── Recorded information ──

(** C11: a complete model set is a voice as MAGE needs it: the functions MAGE
    calls return the means and variances of the distributions that the decision
    trees choose for the label, mixed with the weights of the voices, the switch
    of the global variance answers as its trees say, and the lengths and windows
    keep the laws of the interface. *)
Theorem model_set_is_voice ms : complete_set ms ->
  VoiceLaws (voice_of ms) /\
  (forall s iw, text s -> zlen (model (duration ms)) <= zlen iw -> exists ds,
    Forall2 (chosen all_trees s) (model (duration ms)) ds /\
    HTS_ModelSet_get_duration ms s iw = Ok (get_duration (voice_of ms) s iw) /\
    get_duration (voice_of ms) s iw = mixture nOfStates (svector_length (duration ms)) iw ds) /\
  (forall s k j iw st, text s -> stream ms !! Z.to_nat k = Some st -> 0 <= k ->
    2 <= j < nOfStates + 2 -> zlen (model st) <= zlen iw -> exists ds,
    Forall2 (chosen (of_state j) s) (model st) ds /\
    HTS_ModelSet_get_parameter ms s k j iw = Ok (get_parameter (voice_of ms) s k j iw) /\
    get_parameter (voice_of ms) s k j iw =
      (mixture (svector_length st) (svector_length st) iw ds,
       if msd_flag st then msd_mixture (svector_length st) iw ds else nZ 0)) /\
  (forall s k iw st, text s -> gv_stream ms k = Ok st -> zlen (model st) <= zlen iw -> exists ds,
    Forall2 (gv_chosen (have_trees (model st)) s) (model st) ds /\
    HTS_ModelSet_get_gv ms s k iw = Ok (get_gv (voice_of ms) s k iw) /\
    get_gv (voice_of ms) s k iw = mixture (svector_length st) (svector_length st) iw ds) /\
  (forall k i c, 0 <= k < nOfStreams -> 0 <= i < window_size (voice_of ms) k ->
    Voice.l_width (voice_of ms) k i <= c <= Voice.r_width (voice_of ms) k i ->
    HTS_ModelSet_get_window_coefficient ms k i c = Ok (Voice.coefficient (voice_of ms) k i c)) /\
  (forall s, text s ->
    yields (HTS_ModelSet_get_gv_switch ms s) (switched (tree (gv_switch ms)) s)).
Proof.
  intros C. split; [by apply voice_of_laws|]. split; [intros; by apply voice_of_duration|].
  split; [intros; by apply voice_of_parameter|]. split; [intros; by apply voice_of_gv|].
  split; [|intros; by apply voice_of_switch].
  intros k i c Hk Hi. by destruct (voice_of_windows ms k i c C Hk Hi) as (_ & _ & ?).
Qed.
(* ===== verification/ModelQueue.v ===== *)
(** * The model queue (mage/src/ModelQueue.cpp)

    A queue of models with the memory of the parameter generation.
    [optimizeParameters] lays the distributions of a window of models out frame
    by frame and generates the trajectories; [generate] turns the frames of one
    model into frames of the frame queue. *)

From S2P Require Import Prelude Num Constants Fifo MemQueue Duration Vocoder Label Voice Model Matrix Mlpg.
#[local] Open Scope Z_scope.

Module ModelQueue.
Import Model Duration.

(** ** State *)

(** [ModelQueueMemory]: per stream (and per frame) *)
Record memory (F : Type) := mkMemory {
  mmean : list (list (list F));
  mivar : list (list (list F));
  mpar : list (list (list F));
  mgv_mean : list (list F);
  mgv_vari : list (list F);
  mgv_switch : list (list bool);
  voiced_unvoiced : list bool;
  mg : list (list F);
  mwum : list (list F);
  mwuw : list (list (list F))
}.
Arguments mkMemory {F}. Arguments mmean {F}. Arguments mivar {F}. Arguments mpar {F}.
Arguments mgv_mean {F}. Arguments mgv_vari {F}. Arguments mgv_switch {F}.
Arguments voiced_unvoiced {F}. Arguments mg {F}. Arguments mwum {F}. Arguments mwuw {F}.
#[global] Instance eta_memory F : Settable (memory F) := fun m =>
  mkMemory (mmean m) (mivar m) (mpar m) (mgv_mean m) (mgv_vari m) (mgv_switch m)
    (voiced_unvoiced m) (mg m) (mwum m) (mwuw m).

Record t (F : Type) := mk { queue : MemQueue.t (Model.t F); modelQueueMemory : memory F }.
Arguments mk {F}. Arguments queue {F}. Arguments modelQueueMemory {F}.
#[global] Instance eta_modelqueue F : Settable (t F) := fun q => mk (queue q) (modelQueueMemory q).

Section ModelQueue.
Context {F : Type} `{NumOps F}.
#[local] Open Scope num_scope.
#[local] Open Scope Z_scope.
(** [mlsacheck] of SPTK, in place on the spectral row of a frame: the function
    [MlsaCheck.checked] *)
Variable mlsacheck : list F -> list F.

(** ** Construction *)

Definition zeros (n : Z) : list F := replicate (Z.to_nat n) (nZ 0).
Definition rows (n m : Z) : list (list F) := replicate (Z.to_nat n) (zeros m).
Definition per_stream {A} (x : A) : list A := replicate (Z.to_nat nOfStreams) x.

Definition create_memory : memory F :=
  mkMemory (per_stream (rows maxNumOfFrames maxStreamLen))
    (per_stream (rows maxNumOfFrames maxStreamLen))
    (per_stream (rows maxNumOfFrames maxStreamLen))
    (per_stream (zeros (maxNumOfFrames * maxStreamLen)))
    (per_stream (zeros (maxNumOfFrames * maxStreamLen)))
    (per_stream (replicate (Z.to_nat (maxNumOfFrames * maxStreamLen)) false))
    (replicate (Z.to_nat maxNumOfFrames) false)
    (per_stream (zeros maxNumOfFrames)) (per_stream (zeros maxNumOfFrames))
    (per_stream (rows maxNumOfFrames maxWindowWidth)).
Lemma computeGlobalVariances_off m e l :
  fits m -> after (computeGlobalVariances m e l) model_off.
Proof.
  intros Hf m' E. pose proof (computeGlobalVariances_keeps _ _ _ _ E) as K.
  pose proof (keeps_fits _ _ K Hf) as (L & _). unfold computeGlobalVariances in E.
  apply bind_inv_Ok in E as (q & _ & E). apply bind_inv_Ok in E as (m1 & _ & E).
  apply bind_inv_Ok in E as (gvs & _ & E). apply Forall_lookup. intros i st Est.
  destruct (each_state_inv (fun _ _ s' => state_off s') _ _ _ E) with (i := i) as (s & s' & _ & Es & Off).
  - intros j s s' _ B. apply bind_inv_Ok in B as (sw & Ew & B). injection B as <-.
    exact (cleared_switches _ _ Ew).
  - apply lookup_lt_Some in Est. unfold zlen in L. lia.
  - rewrite Est in Es. by injection Es as <-.
Qed.

Lemma create_memory_off : switches_off create_memory.
Proof. apply Forall_replicate, Forall_replicate. done. Qed.
End Switches.

(** ** Rows and streams *)

Section Streams.
Context {F : Type} `{NumOps F}.
Context (e : Engine F).
Hypothesis voice_ok : VoiceLaws (ms e).
Hypothesis threshold_ok : zlen (msd_threshold (global e)) = nOfStreams.

(** the static features of a stream, and the columns in use *)
Definition statics (i : Z) : Z := Z.quot (vector_length (ms e) i) (window_size (ms e) i).
Definition columns (i : Z) : Z := statics i * window_size (ms e) i.

Lemma statics_bounds i :
  0 <= i < nOfStreams -> 0 < window_size (ms e) i /\ 0 < statics i /\ columns i <= maxStreamLen.
Proof.
  intros Hi. destruct (voice_window i Hi) as [Hw Hl]. destruct (voice_vector i Hi) as [Hv Hm].
  unfold columns, statics. rewrite Z.quot_div_nonneg by lia. split; [done|].
  split; [apply Z.div_str_pos; lia|].
  pose proof (Z.mul_div_le (vector_length (ms e) i) (window_size (ms e) i) Hw). lia.
Qed.

(** frame [f] of the timeline exists, and is voiced if that matters *)
Definition present (T : list (Model.t F * state F)) (msd : bool) (f : Z) : bool :=
  (0 <=? f) && match T !! Z.to_nat f with
               | Some (_, st) => negb msd || voicing e st
               | None => false
               end.

(** all the frames window [k] of stream [i] covers around [f] are there *)
Definition surrounded (T : list (Model.t F * state F)) (i k f : Z) : bool :=
  forallb (fun d => present T (msd_flag (ms e) i) (f + d))
    (seqZ (l_width (ms e) i k) (r_width (ms e) i k - l_width (ms e) i k + 1)).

───

=== Task directions ===
Say how many of the lines above include the string "mivar", and give no other words.

=== Written solution ===
3